Whole Plant Medicine and Cannabis
Continuing a Conversation Inspired by My Mentors and Teachers (Including the Plants Themselves)
A few posts ago (“Herbal Suggestions for Times Like These”), I made a brief mention to some thoughts I have regarding some of the benefits to working with whole-plant medicine (versus isolates or butane extractions), specifically in relation to methods of preparing, interacting with, and ingesting Cannabis spp.
In this post, I am going to elaborate a bit more on that statement, with the goal of providing information that may be helpful for folks who are interested in having a relationship with cannabis that includes (but may or may not be limited to) medicinal and/or spiritual dimensions.
But first, a few quick things worth mentioning:
I am located in a geographic area where cannabis has been largely (if imperfectly) decriminalized and legalized, and all of my choices related to interacting with cannabis fall within the allowable boundaries of the law where I live. Please know the laws and regulations related to cannabis where you live: note that they may be different for plants who contain THC versus those who don’t.
Be intentional with making the choices and risk calculations that are right for you, within a holistic consideration of your life.
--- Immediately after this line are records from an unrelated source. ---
(* ===== verification/RedisKeys.v ===== *)
(** * The cache keys (internal/infrastructure/cache/redis/key.go)

    One key format per kind of entry.  Keys of different kinds, or of the same
    kind with different arguments, never collide, with two provisos that the
    callers meet: an MFA challenge id does not start with "state:", and the
    user id and purpose of a TOTP step contain no colon. *)

From stdpp Require Import base tactics list strings numbers.
From Stdlib Require Import ZArith Lia Ascii.
From S2P Require Import Prelude GoStrings GoJson.

Module KeyBuilder.

Record KeyBuilder := mkKeyBuilder { Prefix : string; Env : string }.

Definition NewKeyBuilder (prefix env : string) : KeyBuilder := mkKeyBuilder prefix env.

Definition Session (k : KeyBuilder) (sessionID : string) : string :=
  Prefix k +:+ ":" +:+ Env k +:+ ":session:sid:" +:+ sessionID.
Definition SessionState (k : KeyBuilder) (sessionID : string) : string :=
  Prefix k +:+ ":" +:+ Env k +:+ ":session:state:" +:+ sessionID.
Definition UserSessionIndex (k : KeyBuilder) (userID : string) : string :=
  Prefix k +:+ ":" +:+ Env k +:+ ":session:user:" +:+ userID.
Definition AuthCode (k : KeyBuilder) (code : string) : string :=
  Prefix k +:+ ":" +:+ Env k +:+ ":authcode:code:" +:+ code.
Definition AuthCodeConsumed (k : KeyBuilder) (code : string) : string :=
  Prefix k +:+ ":" +:+ Env k +:+ ":authcode:consumed:" +:+ code.
Definition OAuthState (k : KeyBuilder) (state : string) : string :=
  Prefix k +:+ ":" +:+ Env k +:+ ":oauthstate:" +:+ state.
Definition Nonce (k : KeyBuilder) (nonce : string) : string :=
  Prefix k +:+ ":" +:+ Env k +:+ ":nonce:" +:+ nonce.
Definition AccessToken (k : KeyBuilder) (tokenSHA256 : string) : string :=
  Prefix k +:+ ":" +:+ Env k +:+ ":token:access:sha256:" +:+ tokenSHA256.
Definition RefreshToken (k : KeyBuilder) (tokenSHA256 : string) : string :=
  Prefix k +:+ ":" +:+ Env k +:+ ":token:refresh:sha256:" +:+ tokenSHA256.
Definition RevokedAccessToken (k : KeyBuilder) (tokenSHA256 : string) : string :=
  Prefix k +:+ ":" +:+ Env k +:+ ":revoked:access:" +:+ tokenSHA256.
Definition RevokedRefreshToken (k : KeyBuilder) (tokenSHA256 : string) : string :=
  Prefix k +:+ ":" +:+ Env k +:+ ":revoked:refresh:" +:+ tokenSHA256.
Definition RefreshTokenGrace (k : KeyBuilder) (tokenSHA256 : string) : string :=
  Prefix k +:+ ":" +:+ Env k +:+ ":token:refresh:grace:" +:+ tokenSHA256.
Definition RefreshTokenFamilyRevoked (k : KeyBuilder) (familyID : string) : string :=
  Prefix k +:+ ":" +:+ Env k +:+ ":token:refresh:family:revoked:" +:+ familyID.
Definition LoginFailUser (k : KeyBuilder) (username : string) : string :=
  Prefix k +:+ ":" +:+ Env k +:+ ":loginfail:user:" +:+ username.
Definition LoginFailIP (k : KeyBuilder) (ip : string) : string :=
  Prefix k +:+ ":" +:+ Env k +:+ ":loginfail:ip:" +:+ ip.
Definition UserLock (k : KeyBuilder) (userID : string) : string :=
  Prefix k +:+ ":" +:+ Env k +:+ ":lock:user:" +:+ userID.
Definition IPLock (k : KeyBuilder) (ip : string) : string :=
  Prefix k +:+ ":" +:+ Env k +:+ ":lock:ip:" +:+ ip.
Definition LoginBlacklistUser (k : KeyBuilder) (username : string) : string :=
  Prefix k +:+ ":" +:+ Env k +:+ ":loginblacklist:user:" +:+ username.
Definition DeviceCode (k : KeyBuilder) (deviceCode : string) : string :=
  Prefix k +:+ ":" +:+ Env k +:+ ":device:code:" +:+ deviceCode.
Definition DeviceUserCode (k : KeyBuilder) (userCode : string) : string :=
  Prefix k +:+ ":" +:+ Env k +:+ ":device:user:" +:+ userCode.
Definition TOTPEnrollment (k : KeyBuilder) (sessionID : string) : string :=
  Prefix k +:+ ":" +:+ Env k +:+ ":mfa:totp:enroll:" +:+ sessionID.
Definition MFAChallenge (k : KeyBuilder) (challengeID : string) : string :=
  Prefix k +:+ ":" +:+ Env k +:+ ":mfa:challenge:" +:+ challengeID.
Definition MFAChallengeState (k : KeyBuilder) (challengeID : string) : string :=
  Prefix k +:+ ":" +:+ Env k +:+ ":mfa:challenge:state:" +:+ challengeID.
Definition TOTPStepUsed (k : KeyBuilder) (userID purpose : string) (step : Z) : string :=
  Prefix k +:+ ":" +:+ Env k +:+ ":mfa:totp:used:" +:+ userID +:+ ":" +:+ purpose +:+ ":" +:+ FormatInt step.
Definition AuditStream (k : KeyBuilder) : string :=
  Prefix k +:+ ":" +:+ Env k +:+ ":audit:stream".
Definition AuditDLQStream (k : KeyBuilder) : string :=
  Prefix k +:+ ":" +:+ Env k +:+ ":audit:dlq".
Definition AuditEventDedup (k : KeyBuilder) (eventID : string) : string :=
  Prefix k +:+ ":" +:+ Env k +:+ ":audit:dedup:" +:+ eventID.
Definition AuditRetryCounter (k : KeyBuilder) (eventID : string) : string :=
  Prefix k +:+ ":" +:+ Env k +:+ ":audit:retry:" +:+ eventID.
End KeyBuilder.

(** The kinds of entry. *)
Inductive cache_key :=
| KSession (sessionID : string)
| KSessionState (sessionID : string)
| KUserSessionIndex (userID : string)
| KAuthCode (code : string)
| KAuthCodeConsumed (code : string)
| KOAuthState (state : string)
| KNonce (nonce : string)
| KAccessToken (tokenSHA256 : string)
| KRefreshToken (tokenSHA256 : string)
| KRevokedAccessToken (tokenSHA256 : string)
| KRevokedRefreshToken (tokenSHA256 : string)
| KRefreshTokenGrace (tokenSHA256 : string)
| KRefreshTokenFamilyRevoked (familyID : string)
| KLoginFailUser (username : string)
| KLoginFailIP (ip : string)
| KUserLock (userID : string)
| KIPLock (ip : string)
| KLoginBlacklistUser (username : string)
| KDeviceCode (deviceCode : string)
| KDeviceUserCode (userCode : string)
| KTOTPEnrollment (sessionID : string)
| KMFAChallenge (challengeID : string)
| KMFAChallengeState (challengeID : string)
| KTOTPStepUsed (userID purpose : string) (step : Z)
| KAuditStream
| KAuditDLQStream
| KAuditEventDedup (eventID : string)
| KAuditRetryCounter (eventID : string).

Definition build (k : KeyBuilder.KeyBuilder) (c : cache_key) : string :=
  match c with
  | KSession sessionID => KeyBuilder.Session k sessionID
  | KSessionState sessionID => KeyBuilder.SessionState k sessionID
  | KUserSessionIndex userID => KeyBuilder.UserSessionIndex k userID
  | KAuthCode code => KeyBuilder.AuthCode k code
  | KAuthCodeConsumed code => KeyBuilder.AuthCodeConsumed k code
  | KOAuthState state => KeyBuilder.OAuthState k state
  | KNonce nonce => KeyBuilder.Nonce k nonce
  | KAccessToken tokenSHA256 => KeyBuilder.AccessToken k tokenSHA256
  | KRefreshToken tokenSHA256 => KeyBuilder.RefreshToken k tokenSHA256
  | KRevokedAccessToken tokenSHA256 => KeyBuilder.RevokedAccessToken k tokenSHA256
  | KRevokedRefreshToken tokenSHA256 => KeyBuilder.RevokedRefreshToken k tokenSHA256
  | KRefreshTokenGrace tokenSHA256 => KeyBuilder.RefreshTokenGrace k tokenSHA256
  | KRefreshTokenFamilyRevoked familyID => KeyBuilder.RefreshTokenFamilyRevoked k familyID
  | KLoginFailUser username => KeyBuilder.LoginFailUser k username
  | KLoginFailIP ip => KeyBuilder.LoginFailIP k ip
  | KUserLock userID => KeyBuilder.UserLock k userID
  | KIPLock ip => KeyBuilder.IPLock k ip
  | KLoginBlacklistUser username => KeyBuilder.LoginBlacklistUser k username
  | KDeviceCode deviceCode => KeyBuilder.DeviceCode k deviceCode
  | KDeviceUserCode userCode => KeyBuilder.DeviceUserCode k userCode
  | KTOTPEnrollment sessionID => KeyBuilder.TOTPEnrollment k sessionID
  | KMFAChallenge challengeID => KeyBuilder.MFAChallenge k challengeID
  | KMFAChallengeState challengeID => KeyBuilder.MFAChallengeState k challengeID
  | KTOTPStepUsed userID purpose step => KeyBuilder.TOTPStepUsed k userID purpose step
  | KAuditStream => KeyBuilder.AuditStream k
  | KAuditDLQStream => KeyBuilder.AuditDLQStream k
  | KAuditEventDedup eventID => KeyBuilder.AuditEventDedup k eventID
  | KAuditRetryCounter eventID => KeyBuilder.AuditRetryCounter k eventID
  end.

(** The fixed part of a key and what follows it. *)
Definition tag (c : cache_key) : string :=
  match c with
  | KSession _ => ":session:sid:"
  | KSessionState _ => ":session:state:"
  | KUserSessionIndex _ => ":session:user:"
  | KAuthCode _ => ":authcode:code:"
  | KAuthCodeConsumed _ => ":authcode:consumed:"
  | KOAuthState _ => ":oauthstate:"
  | KNonce _ => ":nonce:"
  | KAccessToken _ => ":token:access:sha256:"
  | KRefreshToken _ => ":token:refresh:sha256:"
  | KRevokedAccessToken _ => ":revoked:access:"
  | KRevokedRefreshToken _ => ":revoked:refresh:"
  | KRefreshTokenGrace _ => ":token:refresh:grace:"
  | KRefreshTokenFamilyRevoked _ => ":token:refresh:family:revoked:"
  | KLoginFailUser _ => ":loginfail:user:"
  | KLoginFailIP _ => ":loginfail:ip:"
  | KUserLock _ => ":lock:user:"
  | KIPLock _ => ":lock:ip:"
  | KLoginBlacklistUser _ => ":loginblacklist:user:"
  | KDeviceCode _ => ":device:code:"
  | KDeviceUserCode _ => ":device:user:"
  | KTOTPEnrollment _ => ":mfa:totp:enroll:"
  | KMFAChallenge _ => ":mfa:challenge:"
  | KMFAChallengeState _ => ":mfa:challenge:state:"
  | KTOTPStepUsed _ _ _ => ":mfa:totp:used:"
  | KAuditStream => ":audit:stream"
  | KAuditDLQStream => ":audit:dlq"
  | KAuditEventDedup _ => ":audit:dedup:"
  | KAuditRetryCounter _ => ":audit:retry:"
  end.

Definition arg (c : cache_key) : string :=
  match c with
  | KSession x => x
  | KSessionState x => x
  | KUserSessionIndex x => x
  | KAuthCode x => x
  | KAuthCodeConsumed x => x
  | KOAuthState x => x
  | KNonce x => x
  | KAccessToken x => x
  | KRefreshToken x => x
  | KRevokedAccessToken x => x
  | KRevokedRefreshToken x => x
  | KRefreshTokenGrace x => x
  | KRefreshTokenFamilyRevoked x => x
  | KLoginFailUser x => x
  | KLoginFailIP x => x
  | KUserLock x => x
  | KIPLock x => x
  | KLoginBlacklistUser x => x
  | KDeviceCode x => x
  | KDeviceUserCode x => x
  | KTOTPEnrollment x => x
  | KMFAChallenge x => x
  | KMFAChallengeState x => x
  | KTOTPStepUsed userID purpose step => userID +:+ ":" +:+ purpose +:+ ":" +:+ FormatInt step
  | KAuditStream => ""
  | KAuditDLQStream => ""
  | KAuditEventDedup x => x
  | KAuditRetryCounter x => x
  end.

(** ** Keys do not collide *)

Lemma build_shape k c :
  build k c = KeyBuilder.Prefix k +:+ ":" +:+ KeyBuilder.Env k +:+ tag c +:+ arg c.
Proof. by destruct c. Qed.

Lemma app_cancel_l (p s t : string) : p +:+ s = p +:+ t -> s = t.
Proof. induction p as [|a p IH]; simpl; [done|]. intros [= H]. by apply IH. Qed.

(** Two strings that share an extension: one is a prefix of the other. *)
Lemma app_overlap (p q s t : string) : p +:+ s = q +:+ t -> HasPrefix p q = true \/ HasPrefix q p = true.
Proof.
  unfold HasPrefix. revert q. induction p as [|a p IH]; intros [|b q]; simpl; try (by left); try (by right).
  intros [= -> H]. destruct (ascii_dec b b); [|done]. by apply IH in H.
Qed.

Definition no_colon (s : string) : bool := forall_string (fun a => negb (Ascii.eqb a ":")) s.

Definition key_ok (c : cache_key) : bool :=
  match c with
  | KMFAChallenge id => negb (HasPrefix id "state:")
  | KTOTPStepUsed userID purpose step => no_colon userID && no_colon purpose && in_int64 step
  | _ => true
  end.

Lemma no_colon_split s t s' t' :
  no_colon s = true -> no_colon t = true -> s +:+ String ":" s' = t +:+ String ":" t' -> s = t /\ s' = t'.
Proof.
  intros Hs. revert t. induction s as [|a s IH]; intros [|b t] Ht; simpl; intros [= E]; subst.
  - done.
  - discriminate Ht.
  - discriminate Hs.
  - apply andb_true_iff in Hs as [_ Hs], Ht as [_ Ht].
    destruct (IH Hs t Ht) as [-> ->]; done.
Qed.

Lemma totp_arg_inj u p s u' p' s' :
  key_ok (KTOTPStepUsed u p s) = true -> key_ok (KTOTPStepUsed u' p' s') = true ->
  arg (KTOTPStepUsed u p s) = arg (KTOTPStepUsed u' p' s') -> u = u' /\ p = p' /\ s = s'.
Proof.
  simpl. rewrite !andb_true_iff. intros [[Hu Hp] Hs] [[Hu' Hp'] Hs'] E.
  apply no_colon_split in E as [-> E]; [|done|done].
  apply no_colon_split in E as [-> E]; [|done|done].
  by apply FormatInt_inj in E.
Qed.

Lemma challenge_tags id x : HasPrefix id "state:" = false ->
  ":mfa:challenge:" +:+ id <> ":mfa:challenge:state:" +:+ x.
Proof.
  change (":mfa:challenge:state:" +:+ x) with (":mfa:challenge:" +:+ ("state:" +:+ x)).
  intros Hid E. apply app_cancel_l in E. subst id.
  by rewrite (HasPrefix_append "state:" x) in Hid.
Qed.

Lemma build_inj k c c' : key_ok c = true -> key_ok c' = true -> build k c = build k c' -> c = c'.
Proof.
  intros Hc Hc'. rewrite !build_shape. intros E.
  do 3 apply app_cancel_l in E. pose proof (app_overlap _ _ _ _ E) as Ho.
  destruct c, c'; simpl in Ho; try (destruct Ho; discriminate);
    try (by apply app_cancel_l in E; simpl in E; subst).
  - exfalso. apply negb_true_iff in Hc. exact (challenge_tags _ _ Hc E).
  - exfalso. apply negb_true_iff in Hc'. exact (challenge_tags _ _ Hc' (eq_sym E)).
  - apply app_cancel_l in E. by apply totp_arg_inj in E as (-> & -> & ->).
Qed.

Lemma build_ne k c c' : key_ok c = true -> key_ok c' = true -> c <> c' -> build k c <> build k c'.
Proof. intros Hc Hc' Hne E. by apply build_inj in E. Qed.

(** Two entries of the cache share a key only when they are the same
    entry: same kind, same session, token hash, family, user code, challenge.
    The provisos are on MFA challenge ids and TOTP step arguments. *)
Theorem cache_keys_distinct k c c' :
  key_ok c = true -> key_ok c' = true -> build k c = build k c' <-> c = c'.
Proof. intros Hc Hc'. split; [by apply build_inj | by intros ->]. Qed.

Lemma cache_keys_distinct_witness :
  let k := KeyBuilder.NewKeyBuilder "idp" "test" in
  build k (KMFAChallenge "c1") = build k (KMFAChallengeState "c1") <-> KMFAChallenge "c1" = KMFAChallengeState "c1".
Proof. intros k. apply cache_keys_distinct; reflexivity. Defined.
The overculture’s overseers are emboldened, so I encourage folks to be strategic: nothing that I write below should be considered an encouragement for anyone anywhere to do anything at all that doesn’t fully arise from their own volition and autonomy, and is offered for educational purposes only.
The question of legality and criminalization (and the many ways it is interwoven with white supremacy and strategic political violence) is a whole topic that I have written about elsewhere, and will certainly write about here in the future. The resultant considerations are in some ways an extension of what I say whenever I post about plant medicine: Research the contraindications for any herbal remedies you use to make sure they are a good fit for you as an individual. Each person has their own unique balance of allergies, contraindications, medications and supplements already in their routine, and additional considerations that need to be taken into account. Practice due diligence, and be discerning about whether or not a certain herb or preparation is the right choice for you.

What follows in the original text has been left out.